## Task
Reproduce every entry exactly, without alteration.

[Extracted records Boundary: Start]

Definition timestamp_in_bounds (rt : Runtime) (d : date) : bool :=
  Z.abs (timestamp_value (resolution rt) d) <=? INT64_MAX.

(** [pd.to_datetime(d)] for a [date]: the timestamp of its midnight
    when its count fits, and [OutOfBoundsDatetime], a subclass of
    [ValueError], when it does not.  With nanoseconds the midnights that
    fit are those of 1677-09-22 to 2262-04-11.  The text of the
    exception is shortened; no handler reads it. *)
Definition pd_to_datetime (rt : Runtime) (d : date) : result datetime :=
  if timestamp_in_bounds rt d then
    Return (mkdatetime (date_year d) (date_month d) (date_day d) 0 0 0 0)
  else Raise (OutOfBoundsDatetime "Out of bounds nanosecond timestamp").

(** Number of rows (of the first column) and of columns. *)
Definition shape (X : DataFrame) : nat * nat :=
  (match X with
   | [] => O
   | (_, col) :: _ => List.length col
   end, List.length X).

(** The object [joblib.load] returns: anything with a [predict] method,
    which yields an array or raises. *)
Record Artifact : Type := mkArtifact {
  predict : DataFrame -> result (list npval)
}.

(** [a[i]] on an array. *)
Definition getitem (a : list npval) (i : nat) : result npval :=
  match nth_error a i with
  | Some v => Return v
  | None => Raise (IndexError "index out of bounds")
  end.

(** ** [app/main.py] *)

(** The files under the model paths: a path holds an artifact that
    [joblib.load] returns, or nothing. *)
Definition FileSystem : Type := string -> option Artifact.

(** [os.environ]. *)
Definition Environ : Type := string -> option string.

Definition getenv (environ : Environ) (key default : string) : string :=
  match environ key with
  | Some v => v
  | None => default
  end.

Definition MODEL_BASE_DEFAULT : string :=
  "/Users/doanvanthang/Documents/Learning/Master In Data Science and Innovation/Semster 4/AMLA/Assignments/ASM_2/FastAPI/models".

Definition RAIN_MODEL_PATH (environ : Environ) : string :=
  getenv environ "RAIN_MODEL_PATH"
    (MODEL_BASE_DEFAULT ++ "/rain_or_not/XGBClassifier.joblib").

Definition PRECIP_MODEL_PATH (environ : Environ) : string :=
  getenv environ "PRECIP_MODEL_PATH"
    (MODEL_BASE_DEFAULT ++ "/precipitation_fall/XGBReg.joblib").

Definition _load_model (fs : FileSystem) (path : string) : result Artifact :=
  match fs path with
  | None => Raise (FileNotFoundError ("Model file not found: " ++ path))
  | Some a => Return a
  end.

(** The three module-level variables every handler reads. *)
Record State : Type := mkState {
  rain_clf : option Artifact;
  precip_reg : option Artifact;
  load_error_msg : option string
}.

(** The module-level [try] / [except FileNotFoundError] / [else]: both
    loads sit in one [try] block; any other exception leaves the
    module. *)
Definition startup (fs : FileSystem) (environ : Environ) : result State :=
  match
    (rain <- _load_model fs (RAIN_MODEL_PATH environ) ;;
     precip <- _load_model fs (PRECIP_MODEL_PATH environ) ;;
     Return (rain, precip))
  with
  | Return (rain, precip) => Return (mkState (Some rain) (Some precip) None)
  | Raise (FileNotFoundError msg) =>
      Return (mkState None None (Some (str_exn (FileNotFoundError msg))))
  | Raise e => Raise e
  end.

[Extracted records Boundary: End]

## Output for this exercise
Definition timestamp_in_bounds (rt : Runtime) (d : date) : bool :=
  Z.abs (timestamp_value (resolution rt) d) <=? INT64_MAX.

(** [pd.to_datetime(d)] for a [date]: the timestamp of its midnight
    when its count fits, and [OutOfBoundsDatetime], a subclass of
    [ValueError], when it does not.  With nanoseconds the midnights that
    fit are those of 1677-09-22 to 2262-04-11.  The text of the
    exception is shortened; no handler reads it. *)
Definition pd_to_datetime (rt : Runtime) (d : date) : result datetime :=
  if timestamp_in_bounds rt d then
    Return (mkdatetime (date_year d) (date_month d) (date_day d) 0 0 0 0)
  else Raise (OutOfBoundsDatetime "Out of bounds nanosecond timestamp").

(** Number of rows (of the first column) and of columns. *)
Definition shape (X : DataFrame) : nat * nat :=
  (match X with
   | [] => O
   | (_, col) :: _ => List.length col
   end, List.length X).

(** The object [joblib.load] returns: anything with a [predict] method,
    which yields an array or raises. *)
Record Artifact : Type := mkArtifact {
  predict : DataFrame -> result (list npval)
}.

(** [a[i]] on an array. *)
Definition getitem (a : list npval) (i : nat) : result npval :=
  match nth_error a i with
  | Some v => Return v
  | None => Raise (IndexError "index out of bounds")
  end.

(** ** [app/main.py] *)

(** The files under the model paths: a path holds an artifact that
    [joblib.load] returns, or nothing. *)
Definition FileSystem : Type := string -> option Artifact.

(** [os.environ]. *)
Definition Environ : Type := string -> option string.

Definition getenv (environ : Environ) (key default : string) : string :=
  match environ key with
  | Some v => v
  | None => default
  end.

Definition MODEL_BASE_DEFAULT : string :=
  "/Users/doanvanthang/Documents/Learning/Master In Data Science and Innovation/Semster 4/AMLA/Assignments/ASM_2/FastAPI/models".

Definition RAIN_MODEL_PATH (environ : Environ) : string :=
  getenv environ "RAIN_MODEL_PATH"
    (MODEL_BASE_DEFAULT ++ "/rain_or_not/XGBClassifier.joblib").

Definition PRECIP_MODEL_PATH (environ : Environ) : string :=
  getenv environ "PRECIP_MODEL_PATH"
    (MODEL_BASE_DEFAULT ++ "/precipitation_fall/XGBReg.joblib").

Definition _load_model (fs : FileSystem) (path : string) : result Artifact :=
  match fs path with
  | None => Raise (FileNotFoundError ("Model file not found: " ++ path))
  | Some a => Return a
  end.

(** The three module-level variables every handler reads. *)
Record State : Type := mkState {
  rain_clf : option Artifact;
  precip_reg : option Artifact;
  load_error_msg : option string
}.

(** The module-level [try] / [except FileNotFoundError] / [else]: both
    loads sit in one [try] block; any other exception leaves the
    module. *)
Definition startup (fs : FileSystem) (environ : Environ) : result State :=
  match
    (rain <- _load_model fs (RAIN_MODEL_PATH environ) ;;
     precip <- _load_model fs (PRECIP_MODEL_PATH environ) ;;
     Return (rain, precip))
  with
  | Return (rain, precip) => Return (mkState (Some rain) (Some precip) None)
  | Raise (FileNotFoundError msg) =>
      Return (mkState None None (Some (str_exn (FileNotFoundError msg))))
  | Raise e => Raise e
  end.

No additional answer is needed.